The easiest solution is to simply reboot; when rush starts on boot,
it always secures the port it needs well before the kernel gets a
chance to step on it.
#2 Stop the rush daemon, and use 'netstat -an'
to see if some other program is using rush's port (normally port #696;
see your rush.conf file's
serverport setting, incase
your site uses a different port number). Look for open UDP or TCP
connections on that port, either in the Local or Foreign address.
If you see port #696 in the 'Foreign' address of the local machine,
suspect hung clients on the remotes:
- rsh over to the remote machine (ie. 'Foreign' host)
- Kill any 'rush' client processes you see, eg. 'killall rush'
- Back on the local machine, do a 'netstat -an' to verify
the connections are gone or closing.
- Restart the daemon once all 696 ports have closed
If the local TCP or UDP port is in use, suspect some system daemon
or other is using the port when it shouldn't. Use fuser(1) or similar
utility to figure out which process is using the port, or simply reboot.
If fuser(1) shows no process and it's an SGI, then see #1..
#3 only happens in older versions of rush (pre-102.31)

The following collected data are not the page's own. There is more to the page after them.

(** * laney: bounded deque and binary-heap priority queue

    A shallow embedding of [deque.go], of the priority queue source and of
    the stack and queue adapters of the [laney] package, with the properties
    its specification states and further properties of the code.

    Conventions.
    - A Go [int] is a [Z].  The code only compares priorities, and the
      indices it computes ([k/2], [2*k], [j+1]) stay within the length of a
      slice, so no arithmetic of the program can wrap around.
    - The reader/writer lock of each container is not modelled: every method
      holds the lock for its whole body, so a method is one atomic state
      transition, which is what the functions below describe.
    - A method that mutates its receiver becomes a function returning the
      method's result together with the new receiver.
    - [var nothing T] is the zero value of [T], supplied by the class
      [GoZero].
    - The deque keeps its items in a [container/list], whose elements hold
      a value of type [any], and reads them back with the type assertion
      [.(T)].  The assertion panics on the nil interface, which is what a
      nil value of an interface type [T] becomes when it is stored; the
      class [GoBoxed] tells which values of [T] those are. *)

From stdpp Require Import base list strings.
From Stdlib Require Import ZArith Lia Sorted Permutation.

Local Open Scope Z_scope.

where more than one rush might be running. Newer versions of rush
use a lock file that prevents this.
Only one daemon should have a PPID of 1 (Parent Process ID).
If there's more than one with a PPID of 1, kill the one(s) with the higher PID.
#4 is common only in the older versions of rush (pre-102.31),
and occurs when you stop/start the rushd daemon. This problem fixes itself
within 2 minutes automatically. The OS often keeps recently closed TCP
listeners unavailable to other processes for a 90 second period.
Rush will keep retrying to bind to the port, and eventually succeeds
within 2 minutes.